Dos cuestiones

Sobre el concepto “gentil” y sobre cultura y religión

Ruso anónimo:
La dormición de la Virgen (detalle) ~ s. XIV
(Museo Nacional de Estocolmo)


Como el símbolo de la llamada dormición de María en teología cristiana, Europa duerme y hay que despertarla. A continuación reproduzco otro artículo de Manu Rodríguez sobre el tema:


Los términos “gentil” y “gentilidad” no tenían, en su origen, nada que ver con “cortés”, “cortesía”, o términos afines. Eran las palabras que judíos y cristianos usaban para designar a aquellos que no eran judíos o cristianos, y se usaban de forma peyorativa para designar a todo otro—la “gente”, o las “gentes”. Estos términos son traducción del término hebreo goy (goyim, plural), de igual significación. El término griego para el caso es etne (acuérdate de la música “étnica”). Recuerda también que se suele hablar de religiones étnicas (a las cuales también podríamos denominar religiones gentiles), esto es, de religiones/culturas no universales, culturas ancestrales ligadas a un pueblo y que entran en pugna con el universalismo y el totalitarismo del cristianismo, o el islamismo (porque corren el peligro de desaparecer). Estos términos (“etne”, “gentil”…) se usaban como equivalentes del concepto “pagano” (que se refiere a las primitivas tradiciones campesinas—de pago, que significa “campo” en latín), o del posterior “infiel” usado por los musulmanes, y eran susceptibles de ser usados también como armas conceptuales; como conceptos generales, tenían (y tienen) la “virtud” de hacer desaparecer a los diversos pueblos y culturas, de borrar las diferencias esenciales; la humanidad se dividió en cristianos y paganos, o en musulmanes e infieles.

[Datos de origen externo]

(* ===== verification/Outcome.v ===== *)
(** What comes out of a computation.

    [outcome Bad Hang e Q]: [e] comes back with [Q], or leaves defined
    behaviour and then [Bad], or is caught in a loop and then [Hang].  With
    [False] for both it is total correctness; with [False] and [True] it says
    that defined behaviour is not left, whatever the loops do. *)

From S2P Require Import Prelude.

Definition outcome (Bad Hang : Prop) {S A} (e : exec (A * S)) (Q : A -> S -> Prop) : Prop :=
  match e with
  | Done (a, s) => Q a s
  | Undef => Bad
  | Stuck => Hang
  end.

Section Outcome.
Context {Bad Hang : Prop} {S : Type}.
#[local] Abbreviation out := (outcome Bad Hang).

Lemma outcome_mono {A} (e : exec (A * S)) (Q R : A -> S -> Prop) : out e Q -> (forall a s, Q a s -> R a s) -> out e R.
Proof. destruct e as [[a s]| |]; cbn; auto. Qed.

Lemma outcome_bind {A B} (m : M S A) (k : A -> M S B) s Q R :
  out (m s) Q -> (forall a s', Q a s' -> out (k a s') R) -> out ((m ≫= k) s) R.
Proof. unfold mbind, M_bind. destruct (m s) as [[a s']| |]; cbn; auto. Qed.

Lemma outcome_gets {A B} (f : S -> A) (k : A -> M S B) s R : out (k (f s) s) R -> out ((gets f ≫= k) s) R.
Proof. done. Qed.

Lemma outcome_modify {B} (f : S -> S) (k : unit -> M S B) s R : out (k tt (f s)) R -> out ((modify f ≫= k) s) R.
Proof. done. Qed.

(** A part of the state. *)
Lemma outcome_zoom {T A} (g : S -> T) (p : T -> S -> S) (m : M T A) s Q :
  out (m (g s)) (fun a t => Q a (p t s)) -> out (zoom g p m s) Q.
Proof. unfold zoom. by destruct (m (g s)) as [[a t]| |]. Qed.

(** With what is known of every run that comes back. *)
Lemma outcome_and {A} (e : exec (A * S)) (Q R : A -> S -> Prop) :
  out e Q -> (forall a s, e = Done (a, s) -> R a s) -> out e (fun a s => Q a s /\ R a s).
Proof. destruct e as [[a s]| |]; cbn; auto. Qed.

(** A loop that may run out of its budget. *)
Context {L R : Type} (body : L -> M S (L + R)) (Inv : L -> S -> Prop) (Q : R -> S -> Prop).
Context (Hbody : forall l s, Inv l s -> out (body l s) (fun r s' => match r with inl l' => Inv l' s' | inr r => Q r s' end)).

Lemma outcome_iterate n l s : Inv l s ->
  out (iterate n body l s) (fun r s' => match r with inl l' => Inv l' s' | inr r => Q r s' end).
Proof.
  revert l s. induction n as [|n IH]; intros l s Hi; [by apply Hbody|]. cbn [iterate].
  eapply outcome_bind; [by apply IH|]. intros [l'|r] s' Hs; [by apply IH|done].
Qed.

Lemma outcome_while l s : Hang -> Inv l s -> out (while_loop body l s) Q.
Proof.
  intros Hh Hi. eapply outcome_bind; [by apply outcome_iterate|]. by intros [l'|r] s' Hs.
Qed.
End Outcome.

(** ** What a computation leaves alone, and comes through

    [safe P m]: from a state with [P] the outcome of [m] is one with [P].  The
    tactic [safely] walks over the text of a program, as those of Frame.v and
    Ends.v do; the calls that it cannot see are hints of the database [safe]. *)

Create HintDb safe.

Section Safe.
Context (Bad Hang : Prop) {S : Type} (P : S -> Prop).

Definition safe {A} (m : M S A) : Prop := forall s, P s -> outcome Bad Hang (m s) (fun _ => P).

Lemma safe_bind {A B} (m : M S A) (k : A -> M S B) : safe m -> (forall a, safe (k a)) -> safe (m ≫= k).
Proof. intros Hm Hk s Hs. eapply outcome_bind; [by apply Hm|]. intros a s' Hs'. by apply Hk. Qed.

Lemma safe_ret {A} (a : A) : safe (mret a).
Proof. by intros s Hs. Qed.

Lemma safe_gets {A} (f : S -> A) : safe (gets f).
Proof. by intros s Hs. Qed.

Lemma safe_get : safe get_state.
Proof. by intros s Hs. Qed.

Lemma safe_modify f : (forall s, P s -> P (f s)) -> safe (modify f).
Proof. intros Hf s Hs. by apply Hf. Qed.
End Safe.

Ltac safe_step :=
  match goal with
  | |- safe _ _ _ (_ ≫= _) => apply safe_bind
  | |- safe _ _ _ (mret _) => apply safe_ret
  | |- safe _ _ _ (gets _) => apply safe_gets
  | |- safe _ _ _ get_state => apply safe_get
  | |- forall _, _ => intro
  | |- safe _ _ _ (match ?x with _ => _ end) => destruct x eqn:?
  | |- safe _ _ _ _ => solve [eauto with safe nocore]
  end.

Ltac safely := repeat safe_step.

Yo reivindico esta primitiva acepción del término “gentil” para designar, como digo en el blog Europa Gentil, a la Europa no cristiana, no judía, o no musulmana; a la Europa autóctona y ancestral; a la nuestra, a la propia. Es como decir: “Sí, nosotros somos los otros, los gentiles, y nos sentimos orgullosos de ello; nos sentimos orgullosos de no ser vosotros”. Es el orgullo y el honor de no haber roto el nexo milenario que te une a tu pueblo, a tu genio, a tu ser.

El uso actual del concepto “gentil” (como sinónimo de “cortés”, “galante”, o “delicado”) comenzó en la Edad Media (siglos XII y XIII), y fueron los poetas del así auto-denominado amor gentil (Guitone, Guinizelli, Cavalcanti, Dante…), herederos de los poetas del amor cortés (los trovadores), los que lo retomaron y volvieron a ponerlo en circulación ya con esta significación añadida. De esta manera se distinguían de los cristianos. Era una forma divertida y sutil de oponerse a éstos (a su ideología y a su poder), así como de burlar la censura. Confesarse gentil era confesarse cortés, y era confesarse no-cristiano… Hay que tener en cuenta la ambigüedad y, al mismo tiempo, la equivalencia lógica y semántica que introdujeron los poetas e intelectuales de aquel período en estos conceptos: “gentil” valía como “cortés”, y como “no judío”, “no-cristiano”, o “no-musulmán”. Un concepto llevaba a otro. “Sólo en corazón gentil cabe Amor…”, dijo Guinizelli. ¿Cómo hay que leer, escuchar, o entender esto?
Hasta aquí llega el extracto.